## Work order
From the entries below, copy exactly the lines from the one that contains "the cache since" through the one that contains "end) (check_retry_floor (FlooredCredential_from", both included, and only those.
*** Opening of Excerpted data ***
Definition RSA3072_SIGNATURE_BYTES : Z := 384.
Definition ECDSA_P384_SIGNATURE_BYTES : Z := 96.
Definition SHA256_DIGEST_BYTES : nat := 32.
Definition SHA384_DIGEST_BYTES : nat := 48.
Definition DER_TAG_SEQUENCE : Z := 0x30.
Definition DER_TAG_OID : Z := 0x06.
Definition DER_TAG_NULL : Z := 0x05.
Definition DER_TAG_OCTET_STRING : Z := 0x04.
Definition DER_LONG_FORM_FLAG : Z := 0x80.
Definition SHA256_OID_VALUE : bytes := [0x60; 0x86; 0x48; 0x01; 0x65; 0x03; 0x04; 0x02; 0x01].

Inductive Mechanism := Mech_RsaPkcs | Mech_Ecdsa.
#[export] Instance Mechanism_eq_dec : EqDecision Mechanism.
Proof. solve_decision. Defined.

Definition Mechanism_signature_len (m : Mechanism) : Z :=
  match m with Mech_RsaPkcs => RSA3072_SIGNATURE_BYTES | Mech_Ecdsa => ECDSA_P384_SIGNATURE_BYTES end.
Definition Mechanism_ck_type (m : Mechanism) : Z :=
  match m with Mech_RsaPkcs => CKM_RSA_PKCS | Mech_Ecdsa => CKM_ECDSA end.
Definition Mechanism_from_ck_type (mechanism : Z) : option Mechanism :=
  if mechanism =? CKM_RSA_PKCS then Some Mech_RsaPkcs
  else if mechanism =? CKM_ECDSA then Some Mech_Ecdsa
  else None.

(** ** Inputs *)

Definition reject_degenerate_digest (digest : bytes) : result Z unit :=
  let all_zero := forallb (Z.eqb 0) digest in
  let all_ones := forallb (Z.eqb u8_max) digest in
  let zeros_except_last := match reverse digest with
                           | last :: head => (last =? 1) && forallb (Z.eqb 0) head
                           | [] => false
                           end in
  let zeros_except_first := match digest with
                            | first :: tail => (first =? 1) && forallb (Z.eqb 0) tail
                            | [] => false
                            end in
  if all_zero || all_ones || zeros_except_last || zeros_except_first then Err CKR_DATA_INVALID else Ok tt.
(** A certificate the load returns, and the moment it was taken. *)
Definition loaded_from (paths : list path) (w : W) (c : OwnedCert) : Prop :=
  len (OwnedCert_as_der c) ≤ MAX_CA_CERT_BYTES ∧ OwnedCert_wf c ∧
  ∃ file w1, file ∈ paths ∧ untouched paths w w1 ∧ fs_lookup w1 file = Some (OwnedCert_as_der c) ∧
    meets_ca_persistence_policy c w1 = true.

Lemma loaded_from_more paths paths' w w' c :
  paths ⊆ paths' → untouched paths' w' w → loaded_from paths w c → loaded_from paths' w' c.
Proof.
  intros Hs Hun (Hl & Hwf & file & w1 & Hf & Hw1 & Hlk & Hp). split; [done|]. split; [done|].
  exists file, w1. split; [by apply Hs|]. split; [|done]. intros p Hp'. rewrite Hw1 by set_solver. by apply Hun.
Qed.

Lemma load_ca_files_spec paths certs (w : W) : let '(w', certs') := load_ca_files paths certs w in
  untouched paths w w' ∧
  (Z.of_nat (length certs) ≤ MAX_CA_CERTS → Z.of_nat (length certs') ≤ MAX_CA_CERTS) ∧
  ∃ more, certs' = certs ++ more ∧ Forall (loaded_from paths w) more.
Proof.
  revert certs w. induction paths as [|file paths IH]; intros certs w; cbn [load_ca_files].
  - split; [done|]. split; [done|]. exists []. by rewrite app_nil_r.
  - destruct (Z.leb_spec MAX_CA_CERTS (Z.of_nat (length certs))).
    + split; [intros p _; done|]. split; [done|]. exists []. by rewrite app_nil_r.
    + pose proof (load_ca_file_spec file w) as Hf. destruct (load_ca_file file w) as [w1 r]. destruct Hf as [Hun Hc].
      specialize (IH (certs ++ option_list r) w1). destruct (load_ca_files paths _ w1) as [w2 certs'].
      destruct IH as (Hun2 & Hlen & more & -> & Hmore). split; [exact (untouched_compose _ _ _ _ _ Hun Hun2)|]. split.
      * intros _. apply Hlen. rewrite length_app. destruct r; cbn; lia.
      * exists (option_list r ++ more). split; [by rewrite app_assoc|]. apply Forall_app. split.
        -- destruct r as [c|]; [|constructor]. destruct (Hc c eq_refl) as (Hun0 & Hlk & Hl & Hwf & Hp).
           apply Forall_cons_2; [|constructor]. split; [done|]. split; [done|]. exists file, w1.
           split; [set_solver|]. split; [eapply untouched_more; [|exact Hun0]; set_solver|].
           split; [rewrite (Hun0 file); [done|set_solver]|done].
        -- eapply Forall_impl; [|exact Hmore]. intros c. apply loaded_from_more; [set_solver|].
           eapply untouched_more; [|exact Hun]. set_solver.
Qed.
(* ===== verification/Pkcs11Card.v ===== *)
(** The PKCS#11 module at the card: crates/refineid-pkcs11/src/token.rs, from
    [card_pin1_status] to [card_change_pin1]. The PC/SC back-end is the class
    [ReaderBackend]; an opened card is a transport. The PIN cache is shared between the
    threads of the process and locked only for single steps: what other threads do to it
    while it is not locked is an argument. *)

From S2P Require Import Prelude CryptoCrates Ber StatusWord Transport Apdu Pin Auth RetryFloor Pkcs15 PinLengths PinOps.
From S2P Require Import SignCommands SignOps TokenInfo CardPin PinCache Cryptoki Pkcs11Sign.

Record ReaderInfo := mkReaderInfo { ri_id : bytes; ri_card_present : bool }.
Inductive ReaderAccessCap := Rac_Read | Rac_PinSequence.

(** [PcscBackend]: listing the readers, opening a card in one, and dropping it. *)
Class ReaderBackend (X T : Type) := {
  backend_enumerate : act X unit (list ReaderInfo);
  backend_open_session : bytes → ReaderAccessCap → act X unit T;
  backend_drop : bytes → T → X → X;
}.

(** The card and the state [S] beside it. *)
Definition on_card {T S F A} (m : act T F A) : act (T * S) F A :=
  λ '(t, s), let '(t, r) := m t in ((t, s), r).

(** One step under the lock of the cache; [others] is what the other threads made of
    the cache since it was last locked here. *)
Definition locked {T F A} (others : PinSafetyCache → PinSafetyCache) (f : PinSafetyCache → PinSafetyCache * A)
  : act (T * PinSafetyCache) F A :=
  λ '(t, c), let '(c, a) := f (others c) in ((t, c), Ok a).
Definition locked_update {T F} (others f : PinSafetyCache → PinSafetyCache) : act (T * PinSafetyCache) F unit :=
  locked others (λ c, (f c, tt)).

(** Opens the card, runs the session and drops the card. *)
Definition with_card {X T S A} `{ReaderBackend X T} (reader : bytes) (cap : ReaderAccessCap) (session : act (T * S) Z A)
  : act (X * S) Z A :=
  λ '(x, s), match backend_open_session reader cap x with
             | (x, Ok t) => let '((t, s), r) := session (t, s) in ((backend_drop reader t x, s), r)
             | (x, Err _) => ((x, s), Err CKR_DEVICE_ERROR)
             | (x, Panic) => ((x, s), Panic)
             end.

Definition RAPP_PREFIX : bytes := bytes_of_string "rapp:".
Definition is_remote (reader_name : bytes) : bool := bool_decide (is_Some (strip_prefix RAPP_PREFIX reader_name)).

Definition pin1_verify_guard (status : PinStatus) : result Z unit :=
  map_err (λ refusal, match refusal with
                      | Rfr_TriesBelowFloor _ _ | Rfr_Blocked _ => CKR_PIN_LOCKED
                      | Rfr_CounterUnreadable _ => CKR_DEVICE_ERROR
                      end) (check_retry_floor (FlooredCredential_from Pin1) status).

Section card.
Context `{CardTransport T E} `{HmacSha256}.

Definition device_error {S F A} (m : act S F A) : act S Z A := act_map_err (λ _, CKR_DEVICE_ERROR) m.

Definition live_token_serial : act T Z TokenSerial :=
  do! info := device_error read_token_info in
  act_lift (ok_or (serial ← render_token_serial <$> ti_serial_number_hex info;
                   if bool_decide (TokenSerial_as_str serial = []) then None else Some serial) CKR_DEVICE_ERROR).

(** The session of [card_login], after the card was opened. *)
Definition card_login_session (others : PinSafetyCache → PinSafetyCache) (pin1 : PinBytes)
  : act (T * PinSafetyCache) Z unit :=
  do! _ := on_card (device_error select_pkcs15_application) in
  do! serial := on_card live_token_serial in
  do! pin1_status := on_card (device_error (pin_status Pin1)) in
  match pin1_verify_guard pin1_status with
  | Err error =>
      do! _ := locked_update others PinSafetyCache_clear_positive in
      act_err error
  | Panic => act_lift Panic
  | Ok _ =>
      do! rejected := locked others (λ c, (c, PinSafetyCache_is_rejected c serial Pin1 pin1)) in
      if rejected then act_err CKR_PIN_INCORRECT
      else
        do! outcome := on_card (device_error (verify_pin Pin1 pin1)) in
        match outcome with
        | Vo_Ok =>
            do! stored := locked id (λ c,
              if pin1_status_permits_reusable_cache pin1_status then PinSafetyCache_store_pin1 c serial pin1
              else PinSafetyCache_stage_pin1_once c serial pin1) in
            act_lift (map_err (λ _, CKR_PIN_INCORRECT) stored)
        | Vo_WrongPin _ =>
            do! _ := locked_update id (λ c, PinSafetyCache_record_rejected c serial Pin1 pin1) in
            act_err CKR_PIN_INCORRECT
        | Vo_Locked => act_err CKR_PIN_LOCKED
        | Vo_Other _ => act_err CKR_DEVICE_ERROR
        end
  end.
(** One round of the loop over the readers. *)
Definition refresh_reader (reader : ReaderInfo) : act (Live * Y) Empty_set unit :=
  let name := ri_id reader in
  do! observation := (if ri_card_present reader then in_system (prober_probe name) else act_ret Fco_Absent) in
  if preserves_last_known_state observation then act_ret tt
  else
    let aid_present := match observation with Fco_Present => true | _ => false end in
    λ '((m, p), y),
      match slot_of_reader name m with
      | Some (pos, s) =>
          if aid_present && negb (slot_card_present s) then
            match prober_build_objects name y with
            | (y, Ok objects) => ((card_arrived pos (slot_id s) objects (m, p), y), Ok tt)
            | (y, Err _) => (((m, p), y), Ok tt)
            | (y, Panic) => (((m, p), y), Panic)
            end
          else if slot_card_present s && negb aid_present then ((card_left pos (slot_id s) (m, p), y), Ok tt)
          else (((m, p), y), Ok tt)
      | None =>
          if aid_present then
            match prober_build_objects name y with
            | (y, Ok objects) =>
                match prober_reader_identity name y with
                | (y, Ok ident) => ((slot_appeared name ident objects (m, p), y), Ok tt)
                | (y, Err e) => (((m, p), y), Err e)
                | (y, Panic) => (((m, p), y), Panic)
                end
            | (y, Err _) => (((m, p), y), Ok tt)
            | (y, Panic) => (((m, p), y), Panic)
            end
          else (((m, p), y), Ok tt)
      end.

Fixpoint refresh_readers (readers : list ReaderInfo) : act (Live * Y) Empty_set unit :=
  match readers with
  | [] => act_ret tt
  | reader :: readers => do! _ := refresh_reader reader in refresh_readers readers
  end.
*** Close of Excerpted data ***
## Exercise response
    the cache since it was last locked here. *)
Definition locked {T F A} (others : PinSafetyCache → PinSafetyCache) (f : PinSafetyCache → PinSafetyCache * A)
  : act (T * PinSafetyCache) F A :=
  λ '(t, c), let '(c, a) := f (others c) in ((t, c), Ok a).
Definition locked_update {T F} (others f : PinSafetyCache → PinSafetyCache) : act (T * PinSafetyCache) F unit :=
  locked others (λ c, (f c, tt)).

(** Opens the card, runs the session and drops the card. *)
Definition with_card {X T S A} `{ReaderBackend X T} (reader : bytes) (cap : ReaderAccessCap) (session : act (T * S) Z A)
  : act (X * S) Z A :=
  λ '(x, s), match backend_open_session reader cap x with
             | (x, Ok t) => let '((t, s), r) := session (t, s) in ((backend_drop reader t x, s), r)
             | (x, Err _) => ((x, s), Err CKR_DEVICE_ERROR)
             | (x, Panic) => ((x, s), Panic)
             end.

Definition RAPP_PREFIX : bytes := bytes_of_string "rapp:".
Definition is_remote (reader_name : bytes) : bool := bool_decide (is_Some (strip_prefix RAPP_PREFIX reader_name)).

Definition pin1_verify_guard (status : PinStatus) : result Z unit :=
  map_err (λ refusal, match refusal with
                      | Rfr_TriesBelowFloor _ _ | Rfr_Blocked _ => CKR_PIN_LOCKED
                      | Rfr_CounterUnreadable _ => CKR_DEVICE_ERROR
                      end) (check_retry_floor (FlooredCredential_from Pin1) status).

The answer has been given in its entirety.